Pour sa part, la représentation de l’Union européenne au Liban a publié une mise au point, affirmant qu’« aucun changement n’est intervenu dans la position de la communauté internationale » sur ce plan, et que « le document préparatoire élaboré conjointement par l’UE et le Liban avant la conférence de Bruxelles en fait foi ». « L’Union européenne et l’ONU continuent de considérer la présence des réfugiés syriens au Liban comme provisoire, et que le règlement de cette question se trouve à l’extérieur du Liban ; de toute façon, l’insertion (des réfugiés) au marché du travail au Liban se fait exclusivement en conformité avec les dispositions de la loi libanaise », a-t-il dit.
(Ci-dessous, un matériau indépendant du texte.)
(** ** Resolution *)

(** The directory a path leads to: the tree of the transaction first, then
    the committed directories. *)
Fixpoint resolve_in (t : PathParseTree) (f : DirPathHashKey → Z) (cur : list string) (pid : Z)
    (names : list string) : CuckooErrorCode + list string * string * Z :=
  match names with
  | [] => inl PROGRAM_ERROR
  | [name] => inr (cur, name, pid)
  | name :: names' =>
      match t !! (cur ++ [name]) with
      | Some n =>
          if decide (lockAcquired n = PP_EXCLUSIVE) then inl PATH_LOCK_CONFLICT
          else resolve_in t f (cur ++ [name]) (node_inodeId n) names'
      | None =>
          if decide (f (mkKey name pid) = DIR_HASH_TABLE_PATH_NOT_EXIST) then inl PATH_IS_INVALID
          else resolve_in t f (cur ++ [name]) (f (mkKey name pid)) names'
      end
  end.

Definition node_ok (D0 : gmap (Z * string) FormData_cuckoo_directory_table) (d : DirState)
    (k : DirPathHashKey) (n : PathParseRBTreeNode) : Prop :=
  match lockAcquired n with
  | PP_NONE => node_inodeId n = DIR_HASH_TABLE_PATH_NOT_EXIST ∧ id_of D0 k = DIR_HASH_TABLE_PATH_NOT_EXIST
  | PP_SHARED => node_inodeId n = id_of D0 k ∧
      (node_inodeId n ≠ DIR_HASH_TABLE_PATH_NOT_EXIST → (k, RW_SHARED) ∈ held_rwlocks (dir_locks d))
  | _ => (k, RW_EXCLUSIVE) ∈ held_rwlocks (dir_locks d)
  end.

(** The tree and the locks agree: a node the transaction reads is the
    committed directory, read-locked, and one it creates or removes is
    write-locked. *)
Record tree_ok (D0 : gmap (Z * string) FormData_cuckoo_directory_table) (t : PathParseTree) (d : DirState) : Prop := {
  tree_root : ∃ n, t !! [] = Some n ∧ node_inodeId n = 0;
  tree_node p x n : t !! (p ++ [x]) = Some n →
    ∃ m, t !! p = Some m ∧ node_ok D0 d (mkKey x (node_inodeId m)) n }.
(** The old row, None when there is none (the function returns false): every
    out parameter is a column of the old row. *)
Definition SearchAndUpdateInodeTableInfo (shardId parentId_partId : Z) (fileName : string) (u : InodeUpdate)
    : MM (option FormData_dfs_inode_table) :=
  t ← open_inode_rel shardId;
  match scan_eq t (i64 parentId_partId, fileName) with
  | None => mret None
  | Some old =>
      if negb (doUpdate u) then mret (Some old)
      else
        (match nlinkChange u with
         | Some d =>
             if decide (u64 (it_st_nlink old + d) = 0) then
               match CatalogTupleDelete t (inode_key old) with
               | None => mpgerror TupleAlreadyModified
               | Some t' => put_inode_rel shardId t' ;; command_counter_increment
               end
             else mret ()
         | None => mret ()
         end) ;;
        let '(row, needCatalogTupleUpdate) := updated_tuple u old in
        (if needCatalogTupleUpdate : bool then
           t ← open_inode_rel shardId;
           match CatalogTupleUpdate t row with
           | None => mpgerror TupleAlreadyModified
           | Some t' => put_inode_rel shardId t' ;; command_counter_increment
           end
         else mret ()) ;;
        mret (Some old)
  end.

Definition InsertIntoInodeTable (shardId : Z) (row : FormData_dfs_inode_table) : MM () :=
  t ← open_inode_rel shardId;
  match CatalogTupleInsert t row with
  | None => mpgerror UniqueViolation
  | Some t' => put_inode_rel shardId t' ;; command_counter_increment
  end.

(** ** What the handlers have in common *)

(** The first loop of a handler: reset the request and verify its path. *)
Definition verify_paths (requirement : Z) (infoArray : list nat) : MM () :=
  mfor infoArray (λ i,
    set_error i SUCCESS ;;
    info ← get_info i;
    let '(code, _) := VerifyPathValidity (path info) requirement in
    if decide (code ≠ SUCCESS) then set_error i code else mret ()).

(** pg_qsort(infoArray, ..., pg_qsort_meta_process_info_by_path_cmp) *)
Definition path_cmp (l : list MetaProcessInfoData) (i j : nat) : Z :=
  match l !! i, l !! j with
  | Some a, Some b => default 0 (pathcmp (path a) (path b))
  | _, _ => 0
  end.

Definition sort_infos (infoArray : list nat) : MM (list nat) :=
  s ← mget; mret (pg_qsort (path_cmp (infos s)) infoArray).

(** PathParseTreeInsert on behalf of request i, with &info->parentId,
    &info->name and, when [with_inode], &info->inodeId. *)
Definition parse_path (i : nat) (flag : Z) (with_inode : bool) : MM CuckooErrorCode :=
  info ← get_info i;
  r ← on_path (PathParseTreeInsert LocalServerId (path info) flag
                 (if with_inode then Some (mi_inodeId info) else None));
  set_info i (λ x, x <| mi_parentId := default (mi_parentId x) (pr_parentId r) |>
                     <| mi_name := match pr_fileName r with Some n => Some n | None => mi_name x end |>
                     <| mi_inodeId := if with_inode then default (mi_inodeId x) (pr_inodeId r)
                                      else mi_inodeId x |>) ;;
  mret (pr_errorCode r).
Lemma unlink_at_dom v e sid : is_Some (v.1 !! sid) → is_Some ((unlink_at v e).1 !! sid).
Proof.
  unfold unlink_at. intros Hs. destruct (v.1 !! e.1) as [m|] eqn:E; [|done]. simpl.
  destruct (decide (e.1 = sid)) as [<-|]; [by rewrite lookup_insert_eq|by rewrite lookup_insert_ne].
Qed.

Lemma removed_all d0 l1 todo :
  NoDup todo.*2 → (∀ sid i, (sid, i) ∈ todo → is_Some (d0 !! sid) ∧ is_Some (l1 !! i)) →
  removed d0 l1 (foldl unlink_at (d0, l1) todo) todo.
Proof.
  induction todo as [|[sid i] todo IH] using rev_ind; intros Hnd Hall; [apply removed_nil|].
  rewrite foldl_app. simpl. rewrite fmap_app in Hnd. apply NoDup_app in Hnd as (Hnd & Hdisj & _).
  assert (removed d0 l1 (foldl unlink_at (d0, l1) todo) todo) as Hrm.
  { apply IH; [done|]. intros sid' j Hin. apply Hall, elem_of_app. by left. }
  destruct (Hall sid i) as [Hp [x Hx]]; [apply elem_of_app; right; by left|].
  apply (rm_dom _ _ _ _ Hrm) in Hp as [m Hm].
  apply (removed_step _ _ _ _ _ _ m x); try done. intros Hin. apply (Hdisj i Hin). by left.
Qed.

Lemma unlink_at_other v sid i j : i ≠ j → (unlink_at v (sid, i)).2 !! j = v.2 !! j.
Proof.
  intros Hne. unfold unlink_at, unlink_ref. simpl. destruct (v.1 !! sid); [|done]. simpl.
  destruct (v.2 !! i); [|done]. destruct (target_row _ _); simpl; by rewrite list_lookup_insert_ne.
Qed.

Lemma unlink_at_one_link v e : one_link v.1 → one_link (unlink_at v e).1.
Proof.
  intros Hone sid k r. unfold unlink_at. destruct (v.1 !! e.1) as [m|] eqn:Hm; [|apply Hone].
  simpl. rewrite cell_insert. destruct (decide _) as [<-|]; [|apply Hone]. unfold unlink_ref. simpl.
  assert (∀ k r, m !! k = Some r → it_st_nlink r = 1) as Hm1.
  { intros k' r' Hk. apply (Hone e.1 k'). unfold cell. by rewrite Hm. }
  destruct (v.2 !! e.2); [|apply Hm1]. destruct (target_row _ _); simpl; [|apply Hm1].
  intros [_ Hk]%lookup_delete_Some. by apply (Hm1 k).
Qed.

(** The loops of the handler, as one loop over the requests of all shards. *)
Lemma unlink_loop todo s :
  db_settled s → one_link (db s) → NoDup todo.*2 →
  (∀ sid i, (sid, i) ∈ todo → is_Some (db s !! sid) ∧ status (infos s) i = Some SUCCESS) →
  ∃ s', mfor todo (λ e, unlink_one e.1 e.2) s = Ret () s' ∧ foldl unlink_at (db s, infos s) todo = (db s', infos s').
Proof.
  revert s. induction todo as [|[sid i] todo IH]; intros s Hset Hone Hnd Hall; [by exists s|].
  rewrite fmap_cons in Hnd. cbn [snd] in Hnd. apply NoDup_cons in Hnd as [Hi Hnd].
  destruct (Hall sid i) as [[m Hm] Hs]; [by left|]. unfold status in Hs. apply fmap_Some in Hs as (x & Hx & Hsx).
  destruct (unlink_one_spec s sid m i x Hset Hone Hm Hx (symmetry Hsx)) as (s1 & Hs1 & Hset1 & Hat).
  assert (db s1 = (unlink_at (db s, infos s) (sid, i)).1 ∧ infos s1 = (unlink_at (db s, infos s) (sid, i)).2)
    as [Hd1 Hi1] by by rewrite Hat.
  cbn [mfor fst snd foldl]. erewrite bind_ret by exact Hs1. rewrite Hat. apply IH; [done| |done|].
  - rewrite Hd1. by apply unlink_at_one_link.
  - intros sid' j Hin. rewrite Hd1, Hi1. destruct (Hall sid' j) as [Hp Hst]; [by right|].
    split; [by apply unlink_at_dom|]. unfold status. rewrite unlink_at_other; [done|].
    intros ->. apply Hi. by apply elem_fst in Hin.
Qed.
Jeudi, le chef de l’État, le président du Parlement, Nabih Berry, et le ministre des Affaires étrangères, Gebran Bassil, s’étaient tous trois élevés contre la communauté internationale, accusée d’encourager les réfugiés syriens à rester au Liban, rappelle-t-on. La communauté internationale réunie mardi et mercredi à Bruxelles a promis, mercredi, 4,4 milliards de dollars (3,6 mds d’euros) pour aider les millions de réfugiés syriens en 2018 et a exhorté la Russie et l’Iran à faire pression sur Damas pour négocier la fin d’une guerre qui est entrée dans sa huitième année.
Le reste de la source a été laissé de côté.